=== TASK INPUTS ===
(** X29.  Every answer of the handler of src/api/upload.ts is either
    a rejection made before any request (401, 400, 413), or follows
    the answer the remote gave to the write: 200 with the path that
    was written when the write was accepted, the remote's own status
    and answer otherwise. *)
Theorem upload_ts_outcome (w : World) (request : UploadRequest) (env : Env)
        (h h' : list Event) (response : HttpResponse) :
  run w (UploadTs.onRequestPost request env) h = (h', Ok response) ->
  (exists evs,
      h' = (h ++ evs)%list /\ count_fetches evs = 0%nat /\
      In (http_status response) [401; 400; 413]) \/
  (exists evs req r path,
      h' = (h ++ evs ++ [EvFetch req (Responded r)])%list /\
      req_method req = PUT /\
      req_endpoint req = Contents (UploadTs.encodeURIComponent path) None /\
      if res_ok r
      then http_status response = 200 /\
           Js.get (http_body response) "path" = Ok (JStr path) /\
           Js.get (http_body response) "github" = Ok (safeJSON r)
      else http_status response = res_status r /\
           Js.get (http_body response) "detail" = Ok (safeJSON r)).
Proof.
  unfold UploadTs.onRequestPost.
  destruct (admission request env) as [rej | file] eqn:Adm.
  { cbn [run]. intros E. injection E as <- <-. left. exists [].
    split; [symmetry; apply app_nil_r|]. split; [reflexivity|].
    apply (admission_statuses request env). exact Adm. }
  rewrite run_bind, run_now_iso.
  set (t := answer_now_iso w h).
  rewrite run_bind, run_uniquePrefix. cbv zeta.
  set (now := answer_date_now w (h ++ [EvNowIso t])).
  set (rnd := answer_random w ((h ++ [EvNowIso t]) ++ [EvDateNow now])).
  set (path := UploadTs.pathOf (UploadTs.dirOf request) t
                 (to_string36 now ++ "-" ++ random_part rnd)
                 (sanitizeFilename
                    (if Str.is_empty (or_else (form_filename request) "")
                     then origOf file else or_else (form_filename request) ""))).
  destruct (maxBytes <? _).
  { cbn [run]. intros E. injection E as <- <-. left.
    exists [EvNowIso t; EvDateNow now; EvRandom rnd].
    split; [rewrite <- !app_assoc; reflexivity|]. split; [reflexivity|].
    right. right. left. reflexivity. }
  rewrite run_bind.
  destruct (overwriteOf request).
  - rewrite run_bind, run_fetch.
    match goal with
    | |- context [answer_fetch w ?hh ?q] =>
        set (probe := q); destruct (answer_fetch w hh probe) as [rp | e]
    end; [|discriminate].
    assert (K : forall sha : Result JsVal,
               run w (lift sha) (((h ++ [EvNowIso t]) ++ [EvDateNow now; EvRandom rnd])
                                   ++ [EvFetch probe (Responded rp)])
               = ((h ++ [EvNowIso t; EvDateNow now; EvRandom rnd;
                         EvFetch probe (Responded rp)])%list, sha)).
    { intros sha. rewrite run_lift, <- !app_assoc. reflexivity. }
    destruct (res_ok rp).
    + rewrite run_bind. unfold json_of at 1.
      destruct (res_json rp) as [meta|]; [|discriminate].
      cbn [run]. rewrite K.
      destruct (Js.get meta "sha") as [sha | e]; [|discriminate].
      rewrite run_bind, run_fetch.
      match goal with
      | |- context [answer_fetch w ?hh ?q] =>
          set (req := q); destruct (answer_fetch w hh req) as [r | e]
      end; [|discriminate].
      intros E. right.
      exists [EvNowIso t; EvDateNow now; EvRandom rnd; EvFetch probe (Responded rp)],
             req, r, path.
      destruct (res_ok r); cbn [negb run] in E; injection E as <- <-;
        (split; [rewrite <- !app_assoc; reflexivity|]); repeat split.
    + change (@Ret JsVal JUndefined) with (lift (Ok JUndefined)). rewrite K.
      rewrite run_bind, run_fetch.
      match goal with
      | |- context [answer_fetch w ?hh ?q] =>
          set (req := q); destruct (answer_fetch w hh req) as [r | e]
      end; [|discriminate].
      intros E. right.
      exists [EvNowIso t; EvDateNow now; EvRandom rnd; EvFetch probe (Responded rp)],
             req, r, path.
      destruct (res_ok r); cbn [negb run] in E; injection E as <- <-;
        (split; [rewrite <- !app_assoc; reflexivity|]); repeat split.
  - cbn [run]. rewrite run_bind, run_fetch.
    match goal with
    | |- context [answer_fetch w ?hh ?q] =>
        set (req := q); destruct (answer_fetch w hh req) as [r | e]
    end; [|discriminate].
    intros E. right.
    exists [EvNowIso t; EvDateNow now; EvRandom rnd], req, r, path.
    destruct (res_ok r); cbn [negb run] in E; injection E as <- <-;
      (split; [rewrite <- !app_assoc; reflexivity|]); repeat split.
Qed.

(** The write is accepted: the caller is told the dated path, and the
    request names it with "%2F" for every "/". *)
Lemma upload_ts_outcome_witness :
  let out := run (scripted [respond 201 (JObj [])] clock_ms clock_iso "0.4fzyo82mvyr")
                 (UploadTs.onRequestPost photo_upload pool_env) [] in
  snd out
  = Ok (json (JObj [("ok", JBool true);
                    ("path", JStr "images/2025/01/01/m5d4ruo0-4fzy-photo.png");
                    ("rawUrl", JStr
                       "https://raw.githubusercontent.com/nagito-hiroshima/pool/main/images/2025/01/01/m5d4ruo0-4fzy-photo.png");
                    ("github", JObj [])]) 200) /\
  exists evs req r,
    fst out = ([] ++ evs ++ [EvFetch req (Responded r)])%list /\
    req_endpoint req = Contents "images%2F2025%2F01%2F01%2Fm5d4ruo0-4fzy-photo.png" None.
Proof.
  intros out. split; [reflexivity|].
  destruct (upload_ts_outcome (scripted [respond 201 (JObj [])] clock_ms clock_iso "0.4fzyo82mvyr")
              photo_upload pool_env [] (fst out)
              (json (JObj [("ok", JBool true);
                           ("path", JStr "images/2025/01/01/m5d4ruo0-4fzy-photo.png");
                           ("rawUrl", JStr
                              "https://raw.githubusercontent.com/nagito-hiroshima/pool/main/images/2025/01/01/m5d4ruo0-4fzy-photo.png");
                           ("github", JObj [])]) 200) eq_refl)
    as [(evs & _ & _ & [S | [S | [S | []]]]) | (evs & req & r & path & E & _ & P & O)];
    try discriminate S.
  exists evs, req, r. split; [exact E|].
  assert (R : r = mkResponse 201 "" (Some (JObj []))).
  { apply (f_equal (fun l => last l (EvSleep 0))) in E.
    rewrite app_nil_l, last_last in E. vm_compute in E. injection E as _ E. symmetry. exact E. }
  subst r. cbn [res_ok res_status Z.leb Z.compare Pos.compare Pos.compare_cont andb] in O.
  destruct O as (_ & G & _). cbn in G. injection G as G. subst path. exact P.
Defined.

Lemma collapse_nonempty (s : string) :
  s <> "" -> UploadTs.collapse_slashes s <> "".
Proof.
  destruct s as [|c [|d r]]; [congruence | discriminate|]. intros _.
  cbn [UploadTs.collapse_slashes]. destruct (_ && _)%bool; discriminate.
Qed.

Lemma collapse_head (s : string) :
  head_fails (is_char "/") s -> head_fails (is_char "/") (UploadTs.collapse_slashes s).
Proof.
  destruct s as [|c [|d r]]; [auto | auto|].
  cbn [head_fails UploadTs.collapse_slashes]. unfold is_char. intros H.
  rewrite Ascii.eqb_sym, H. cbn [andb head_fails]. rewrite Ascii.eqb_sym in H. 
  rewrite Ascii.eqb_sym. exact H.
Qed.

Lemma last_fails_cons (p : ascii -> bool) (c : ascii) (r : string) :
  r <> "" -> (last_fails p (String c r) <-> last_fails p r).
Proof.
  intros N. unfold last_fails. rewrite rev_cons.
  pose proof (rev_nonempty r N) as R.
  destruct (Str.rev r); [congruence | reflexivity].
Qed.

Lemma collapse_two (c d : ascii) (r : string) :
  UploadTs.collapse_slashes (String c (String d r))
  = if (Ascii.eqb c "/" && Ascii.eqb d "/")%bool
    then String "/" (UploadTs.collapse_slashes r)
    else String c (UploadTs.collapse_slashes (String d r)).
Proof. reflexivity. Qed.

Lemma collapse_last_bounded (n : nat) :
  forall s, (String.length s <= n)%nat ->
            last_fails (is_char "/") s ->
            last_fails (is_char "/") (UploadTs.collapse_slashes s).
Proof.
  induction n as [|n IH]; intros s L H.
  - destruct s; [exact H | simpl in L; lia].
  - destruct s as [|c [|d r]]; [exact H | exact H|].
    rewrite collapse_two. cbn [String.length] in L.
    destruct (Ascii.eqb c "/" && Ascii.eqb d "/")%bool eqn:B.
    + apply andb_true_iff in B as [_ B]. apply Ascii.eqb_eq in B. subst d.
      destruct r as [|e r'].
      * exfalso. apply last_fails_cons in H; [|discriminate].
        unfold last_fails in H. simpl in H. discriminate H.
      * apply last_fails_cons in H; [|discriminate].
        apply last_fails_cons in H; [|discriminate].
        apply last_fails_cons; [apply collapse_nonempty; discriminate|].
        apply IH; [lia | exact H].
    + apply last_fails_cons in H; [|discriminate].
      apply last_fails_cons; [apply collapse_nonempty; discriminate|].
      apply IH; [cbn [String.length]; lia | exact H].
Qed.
===
> **HOW TO COMPLETE THIS TASK**
In the entries above, the lines between the one holding "apply (admission_statuses request" and the one holding "destruct (maxBytes <? _).", inclusive, are to be printed exactly as written, and those alone.

> **SOLUTION FOR THIS TASK**
    apply (admission_statuses request env). exact Adm. }
  rewrite run_bind, run_now_iso.
  set (t := answer_now_iso w h).
  rewrite run_bind, run_uniquePrefix. cbv zeta.
  set (now := answer_date_now w (h ++ [EvNowIso t])).
  set (rnd := answer_random w ((h ++ [EvNowIso t]) ++ [EvDateNow now])).
  set (path := UploadTs.pathOf (UploadTs.dirOf request) t
                 (to_string36 now ++ "-" ++ random_part rnd)
                 (sanitizeFilename
                    (if Str.is_empty (or_else (form_filename request) "")
                     then origOf file else or_else (form_filename request) ""))).
  destruct (maxBytes <? _).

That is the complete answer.